Regarding videos that talk about COVID-19 treatment, YouTube's policy will outright ban any content "that encourages the use of home remedies, prayer or rituals in place of medical treatment such as consulting a doctor or going to the hospital."

This includes all content that recommends the use of ivermectin or hydroxychloroquine, questions the efficacy of masks in preventing the spread of COVID-19 and claims that wearing masks can have negative health effects. The policy even extends to censoring videos that provide claims "about COVID-19 vaccination that contradict expert consensus from local health authorities or WHO." (Related: YouTube suspends Dr. Rand Paul for spreading covid "misinformation" when he was actually just quoting the real science.)
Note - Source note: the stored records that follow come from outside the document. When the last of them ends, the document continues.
(* ===== verification/Pack.v ===== *)
(** * core/pack: many chunks in one immutable object

    A pack is a header with a salt, a sealed frame per chunk, a sealed index of
    where each frame is, and a trailer. [Writer] builds one in memory; [ReadInfo]
    takes one apart; [OpenFrame] reads a chunk from its frame.

    The compressor is github.com/klauspost/compress/zstd: the class [Zstd], a
    parameter. The writer's buffer is its contents: [grow] only moves them to a
    larger one. [sha256.Sum256], which names a pack, is the function chunks are
    named with. *)

From S2P Require Import Prelude Wire Hash ChunkStore Seal.

(** [EncodeAll], and [DecodeAll] of a decoder that refuses to produce more than
    [MaxChunkSize] bytes. *)
Class Zstd := { EncodeAll : bytes -> bytes; DecodeAll : bytes -> option bytes }.

Definition MaxChunkSize : Z := 2 ^ 20.
Definition MaxChunksPerPack : Z := 2 ^ 16.
Definition MaxPackSize : Z := 2 ^ 30.
Definition HeaderSize : Z := 40.
Definition TrailerSize : Z := 16.
Definition sealOverhead : Z := 28.
Definition FrameOverhead : Z := sealOverhead.
Definition CodecRaw : Z := 0.
Definition CodecZstd : Z := 1.
Definition RawBelow : Z := 256.
Definition maxEntryLen : Z := 32 + 3 * 5 + 1.
Definition version : Z := 1.
Definition headerMagic : bytes := str "SCPK".
Definition trailerMagic : bytes := str "SCPE".
Definition indexMagic : bytes := str "SCPI".
(** [run.next]: [io.ReadFull] of a record, false at the end of the file. *)
Definition run_next (rec : Z) (r : run) : res (option run) :=
  if bool_decide (rr r = []) then Ok None
  else if zlen (rr r) <? rec then Err (EMsg "dedup: reading a spilled run")
  else Ok (Some (mkRun (ri r) (drop (Z.to_nat rec) (rr r)) (take (Z.to_nat rec) (rr r)))).

Definition Less (a b : run) : bool :=
  match bcompare (take 32 (rrec a)) (take 32 (rrec b)) with
  | Lt => true
  | Eq => (ri a <? ri b)%nat
  | Gt => false
  end.

(** The heap of runs: its first element, the least, and the others. *)
Fixpoint heapTop (heads : list run) : option (run * list run) :=
  match heads with
  | [] => None
  | r :: heads =>
      match heapTop heads with
      | None => Some (r, [])
      | Some (m, rest) => if Less m r then Some (m, r :: rest) else Some (r, heads)
      end
  end.

Fixpoint openRuns (rec : Z) (i : nat) (runs : list bytes) : res (list run) :=
  match runs with
  | [] => Ok []
  | p :: runs =>
      ok ← run_next rec (mkRun i p []);
      heads ← openRuns rec (S i) runs;
      Ok (match ok with Some r => r :: heads | None => heads end)
  end.

(** What a merge has written: the key last written, the number of records, the
    records and the samples. *)
Record merged := mkMerged { mlast : option bytes; mcount : Z; mout : bytes; msamples : bytes }.

Definition mergeStep (sampled : bool) (r : run) (m : merged) : merged :=
  let k := take 32 (rrec r) in
  if bool_decide (mlast m = Some k) then m
  else mkMerged (Some k) (mcount m + 1) (mout m ++ rrec r)
         (if sampled && (mcount m mod sampleEvery =? 0) then msamples m ++ k else msamples m).

Fixpoint mergeLoop (fuel : nat) (rec : Z) (sampled : bool) (heads : list run) (m : merged) : res merged :=
  match heapTop heads with
  | None => Ok m
  | Some (r, rest) =>
      match fuel with
      | O => Err (EMsg "fuel")
      | S fuel =>
          let m := mergeStep sampled r m in
          ok ← run_next rec r;
          mergeLoop fuel rec sampled (match ok with Some r => r :: rest | None => rest end) m
      end
  end.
YouTube's mass censorship drive is "good for business"

On Aug. 12, some of YouTube's executives joined a panel at a global conference to discuss the threat of so-called misinformation regarding COVID-19. During the talk, YouTube's director and global head of healthcare and public health Garth Graham said the video-sharing platform has removed more than 800,000 videos "that were misaligned in terms of science."

Graham likened the mass censorship to "pulling out the weeds" in a garden. He added that his company is figuring out a way to give YouTube's users different kinds of content that can engage them and pull them away from so-called COVID-19 misinformation.
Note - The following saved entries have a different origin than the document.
(** The store in memory keeps the contract. *)
#[export] Instance mem_ok : BlobStoreOk Store.
Proof.
  refine {| blobs := objs; broot s := mkRoot (root s) (version s); name_lt := blt |}.
  - exact blt_trans.
  - exact blt_irrefl.
  - exact blt_trichotomy.
  - intros [|x a] Hne; [by destruct Hne|reflexivity].
  - intros now name src size s r s' E. apply mem_put_ok in E as [E H]. split; [done|]. destruct r; [done|]. destruct H as [H ->]. split; [done|by left].
  - intros name off n s r s' E. apply get_ok in E as [-> H]. by split_and!.
  - intros name s r s'. cbn. unfold Stat. rewrite bind_liftR. destruct (ValidName name) as [[]|e] eqn:Ev.
    2: { intros [= <- <-]. split_and!; [done|done|]. intros ->. by apply ValidName_err in Ev. }
    unfold asks, objs. rewrite lookup_fmap. intros [= <- <-]. split_and!; [done|done|]. destruct (objects s !! name) as [o|]; [|done]. eexists _, _. by split.
  - intros prefix after limit s r s' E. apply list_ok in E as [-> H]. by split_and!.
  - intros name s r s'. cbn. unfold Delete. rewrite bind_liftR. destruct (ValidName name) as [[]|e]; [|intros [= <- <-]; split; [done|by left]].
    intros [= <- <-]. split; [done|]. unfold objs. cbn. by rewrite fmap_delete.
  - intros s r s'. cbn. intros [= <- <-]. split_and!; [done|done|]. by intros x [= <-].
  - intros rand expected next s r s'. cbn. unfold SwapRoot. rewrite bind_liftR. destruct (CheckRootValue next) as [[]|e] eqn:Ec.
    2: { intros [= <- <-]. split; [done|]. split; [|by left]. intros ->. unfold CheckRootValue in Ec. destruct (_ =? _); [done|]. by destruct (_ <? _). }
    unfold act. case_bool_decide as Hv; cbn [negb]; intros [= <- <-]; (split; [done|]); [done|]. split; [|by left]. intros _. exact Hv.
Defined.
End MemOk.

(** A store that refuses deletion keeps the contract too. *)
#[export] Instance NoDelete_ok {S} `{B : BlobStore S} {O : BlobStoreOk S} : BlobStoreOk (noDelete S).
Proof.
  refine {| blobs n := blobs (inner n); broot n := broot (inner n); name_lt := name_lt |};
    try apply O; [| | | |intros name s r s' [= <- <-]; split; [done|by left]| |]; cbn; unfold lift.
  - intros now name src size [s] r s'. cbn. destruct (bPut now name src size s) as [r0 s1] eqn:E. intros [= <- <-]. by apply put_law in E.
  - intros name off n [s] r s'. cbn. destruct (bGet name off n s) as [r0 s1] eqn:E. intros [= <- <-]. by apply get_law in E.
  - intros name [s] r s'. cbn. destruct (bStat name s) as [r0 s1] eqn:E. intros [= <- <-]. by apply stat_law in E.
  - intros prefix after limit [s] r s'. cbn. destruct (bList prefix after limit s) as [r0 s1] eqn:E. intros [= <- <-]. by apply list_law in E.
  - intros [s] r s'. cbn. destruct (bRoot s) as [r0 s1] eqn:E. intros [= <- <-]. by apply root_law in E.
  - intros rand expected next [s] r s'. cbn. destruct (bSwapRoot rand expected next s) as [r0 s1] eqn:E. intros [= <- <-]. by apply swap_law in E.
Defined.

(** ** The journal *)

Module MemJournal.
Import Mem.

(** What a writer does with an open journal. *)
Inductive jop := JAppend (b : bytes) | JWrite (b : bytes) | JSync | JRotate | JDrop | JReset.

Definition jrun (j : journal) (o : jop) : M Store unit :=
  match o with
  | JAppend b => jAppend j b
  | JWrite b => jWrite j b
  | JSync => jSync j
  | JRotate => jRotate j
  | JDrop => jDrop j
  | JReset => jReset j
  end.

Fixpoint jruns (j : journal) (os : list jop) : M Store unit :=
  match os with [] => mret tt | o :: os => jrun j o ;; jruns j os end.

(** A log: the bytes before the last rotation, and those after. *)
Record log := mkLog { before : bytes; current : bytes }.

Definition logStep (l : log) (o : jop) : log :=
  match o with
  | JAppend b | JWrite b => mkLog (before l) (current l ++ b)
  | JSync => l
  | JRotate => mkLog (before l ++ current l) []
  | JDrop => mkLog [] (current l)
  | JReset => mkLog [] []
  end.

(** The segments of a log, the current one last; none before the first write. *)
Definition segsOf (segs : list bytes) (l : log) : Prop :=
  (segs = [] /\ l = mkLog [] []) \/ exists pre cur, segs = pre ++ [cur] /\ l = mkLog (concat pre) cur.

Lemma jrun_log j o s l : closed j = false -> segsOf (jsegs s) l ->
  exists segs, jrun j o s = (Ok tt, withJournal segs (jopen s) (jholds s) s) /\ segsOf segs (logStep l o).
Proof.
  intros Hj Hs. destruct s as [ob rt vr mi segs op ho]. cbn [jsegs] in Hs.
  assert (forall b, exists segs', jAppend j b (mkStore ob rt vr mi segs op ho) = (Ok tt, mkStore ob rt vr mi segs' op ho) /\ segsOf segs' (mkLog (before l) (current l ++ b))) as Happ.
  { intros b. unfold jAppend, opened. rewrite Hj. unfold withJournal. cbn [jsegs jopen jholds objects root version mirror]. eexists. split; [done|].
    destruct Hs as [[-> ->]|(pre & cur & -> & ->)].
    - right. by exists [], b.
    - right. exists pre, (cur ++ b). split; [|done]. destruct (pre ++ [cur]) as [|y ys] eqn:E; [by destruct pre|]. rewrite <-E.
      replace (length (pre ++ [cur]) - 1)%nat with (length pre + 0)%nat by (rewrite length_app; cbn; lia). by rewrite alter_app_r. }
  destruct o as [b|b| | | |]; cbn [jrun logStep].
  - destruct (Happ b) as (segs' & -> & H). by exists segs'.
  - destruct (Happ b) as (segs' & E & H). exists segs'. unfold jWrite. by rewrite E.
  - exists segs. unfold jSync, opened. by rewrite Hj.
  - eexists. unfold jRotate, opened. rewrite Hj. split; [done|]. right. cbn [jsegs]. destruct Hs as [[-> ->]|(pre & cur & -> & ->)].
    + by exists [], [].
    + exists (pre ++ [cur]), []. split; [done|]. cbn. rewrite concat_app. cbn. by rewrite app_nil_r.
  - eexists. unfold jDrop, opened. rewrite Hj. split; [done|]. cbn [jsegs]. destruct Hs as [[-> ->]|(pre & cur & -> & ->)]; [by left|].
    right. exists [], cur. split; [|done]. destruct (Nat.ltb_spec 1 (length (pre ++ [cur]))) as [Hlt|Hge].
    + rewrite drop_app_length'; [done|]. rewrite length_app. cbn. lia.
    + rewrite length_app in Hge. cbn in Hge. assert (pre = []) as -> by (destruct pre; [done|cbn in Hge; lia]). done.
  - eexists. unfold jReset, opened. rewrite Hj. split; [done|]. by left.
Qed.

Lemma jruns_log j os : closed j = false -> forall s l, segsOf (jsegs s) l ->
  exists segs, jruns j os s = (Ok tt, withJournal segs (jopen s) (jholds s) s) /\ segsOf segs (foldl logStep l os).
Proof.
  intros Hj. induction os as [|o os IH]; intros s l Hs; cbn [jruns foldl].
  - exists (jsegs s). split; [by destruct s|done].
  - destruct (jrun_log j o s l Hj Hs) as (segs & E & Hs'). unfold mbind, M_bind. rewrite E.
    destruct (IH (withJournal segs (jopen s) (jholds s) s) _ Hs') as (segs' & E' & Hs''). exists segs'. split; [|done]. rewrite E'. done.
Qed.

(** The writers of a store's journal and those holding it. *)
Inductive jstep : Store * nat * nat -> Store * nat * nat -> Prop :=
  | js_open s s' j w h : OpenJournal s = (Ok j, s') -> jstep (s, w, h) (s', S w, h)
  | js_close s s' j j' w h : closed j = false -> jClose j s = (Ok j', s') -> jstep (s, S w, h) (s', w, h)
  | js_hold s s' n w h : HoldJournal s = (Ok n, s') -> jstep (s, w, h) (s', w, S h)
  | js_release s s' w h : ReleaseJournal s = (Ok tt, s') -> jstep (s, w, S h) (s', w, h)
  | js_run s s' j o w h : jrun j o s = (Ok tt, s') -> jstep (s, S w, h) (s', S w, h).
"You've got to replace it with engaging things that people are looking for, because a lot of the time, people are searching for answers, and may be gravitating to the wrong things," said Graham.
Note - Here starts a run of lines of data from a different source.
Definition withObjects (o : Ob) (s : St) : St :=
  mkStore o (roots s) (mmode s) (hasMirror s) (pending s) (mirrored s) (lastWrite s) (lastErr s) (wake s) (closing s) (now s).
Definition withRoots (r : Ro) (s : St) : St :=
  mkStore (objects s) r (mmode s) (hasMirror s) (pending s) (mirrored s) (lastWrite s) (lastErr s) (wake s) (closing s) (now s).
Definition withCopy (p : option bytes) (m : bool) (s : St) : St :=
  mkStore (objects s) (roots s) (mmode s) (hasMirror s) p m (lastWrite s) (lastErr s) (wake s) (closing s) (now s).
Definition withLast (w : option Z) (e : option error) (s : St) : St :=
  mkStore (objects s) (roots s) (mmode s) (hasMirror s) (pending s) (mirrored s) w e (wake s) (closing s) (now s).
Definition withWake (b : bool) (s : St) : St :=
  mkStore (objects s) (roots s) (mmode s) (hasMirror s) (pending s) (mirrored s) (lastWrite s) (lastErr s) b (closing s) (now s).
Definition withClosing (s : St) : St :=
  mkStore (objects s) (roots s) (mmode s) (hasMirror s) (pending s) (mirrored s) (lastWrite s) (lastErr s) (wake s) true (now s).

Definition onObjects {A} (m : M Ob A) : M St A := fun s => let '(r, o) := m (objects s) in (r, withObjects o s).
Definition onRoots {A} (m : M Ro A) : M St A := fun s => let '(r, x) := m (roots s) in (r, withRoots x s).

(** [New]; [asserted] is whether the objects store is a [Mirrorer]. The writer
    it starts in two of the modes is [writerTurn], turn after turn. *)
Definition New (o : Options Ob Ro) (asserted : bool) (t : Z) : res St :=
  match Objects o, Roots o with
  | Some ob, Some ro =>
      let mode := Mode (OMirror o) in
      if (mode <? MirrorWait) || (MirrorOff <? mode) then Err SplitOptions
      else if (mode =? MirrorPeriodic) && (Every (OMirror o) <=? 0) then Err SplitOptions
      else
        let on := negb (mode =? MirrorOff) in
        if on && negb asserted then Err SplitOptions
        else Ok (mkStore ob ro (OMirror o) on None true None None false false t)
  | _, _ => Err SplitOptions
  end.

(** ** The copy *)

(** [copy] once the write has returned: under the lock. *)
Definition recorded (value : bytes) (r : res unit) : M St unit := fun s =>
  match r with
  | Err e => (Err e, withLast (lastWrite s) (Some e) s)
  | Ok _ =>
      let s := withLast (Some (now s)) None s in
      (Ok tt, if bool_decide (default [] (pending s) = value) then withCopy None true s else s)
  end.

Definition copy (value : bytes) : M St unit := fun s =>
  let '(r, s) := onObjects (WriteMirror value) s in recorded value r s.

Definition take_ (s : St) : option bytes := pending s.

(** The attempts of a swap that waits for its copy. *)
Fixpoint copies (attempts : nat) (value : bytes) : M St unit := fun s =>
  match attempts with
  | O => (Ok tt, s)
  | S n => match copy value s with (Ok _, s) => (Ok tt, s) | (Err _, s) => copies n value s end
  end.

(** A swap that landed, under the lock. *)
Definition noted (next : bytes) (s : St) : St := withCopy (Some next) false s.

(** What a swap that landed does then, as the mode says. *)
Definition kept (next : bytes) : M St unit := fun s =>
  if Mode (mmode s) =? MirrorWait then copies waitAttempts next s
  else if Mode (mmode s) =? MirrorBackground then (Ok tt, withWake true s)
  else (Ok tt, s).

Definition SwapRoot (rand : bytes) (expected : Version) (next : bytes) : M St Version := fun s =>
  match onRoots (bSwapRoot rand expected next) s with
  | (Err e, s) => (Err e, s)
  | (Ok v, s) =>
      if negb (hasMirror s) then (Ok v, s)
      else let '(_, s) := kept next (noted next s) in (Ok v, s)
  end.

#[export] Instance split_store : BlobStore St := {|
  bPut now name src size := onObjects (bPut now name src size);
  bGet name off n := onObjects (bGet name off n);
  bStat name := onObjects (bStat name);
  bList prefix after limit := onObjects (bList prefix after limit);
  bDelete name := onObjects (bDelete name);
  bRoot := onRoots bRoot;
  bSwapRoot := SwapRoot;
|}.

(** ** The writer *)

(** What a turn of the writer ends in: waiting for a swap, for the next tick or
    for a delay, or in the next turn. *)
Inductive turn := WaitWake | WaitTick | WaitDelay (d : Z) | Again.

(** A turn of [writer], with the delay after its next failure. *)
Definition writerTurn (ticker : bool) (backoff : Z) (s : St) : turn * Z * St :=
  match take_ s with
  | None => (if ticker then WaitTick else WaitWake, backoff, s)
  | Some v =>
      match copy v s with
      | (Ok _, s) => (Again, minBackoff, s)
      | (Err _, s) => (WaitDelay backoff, Z.min (backoff * 2) maxBackoff, s)
      end
  end.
This shows that YouTube will continue censoring any content that it claims pushes its users "to the wrong things."

The question that then needs to be asked is why YouTube insists on doing this. Chief Product Officer Neal Mohan answered that the video-sharing platform wants to be better at content moderation because it is good for business.

On Monday, Aug. 23, Mohan announced YouTube already has two million content creators that it regularly pays. Mohan claimed YouTube has given content creators more than $30 billion for producing videos on the website over the last three years. This is on top of the 14-year-old program that shares ad money for every time a popular video is viewed and other methods of directly compensating content creators on the website.

But Mohan said the catch is that YouTube will only actively reward content creators "who play by the rules." This means these creators who get paid by YouTube are prohibiting from sharing claims that the website deems to be misinformation.

To further prevent the spread of so-called COVID-19 misinformation, Mohan said the company was creating collaborations with public health authorities and content creators to put out videos that parrot mainstream thought regarding the coronavirus.

"I hope that we are perceived as ultimately a positive voice here," said Mohan.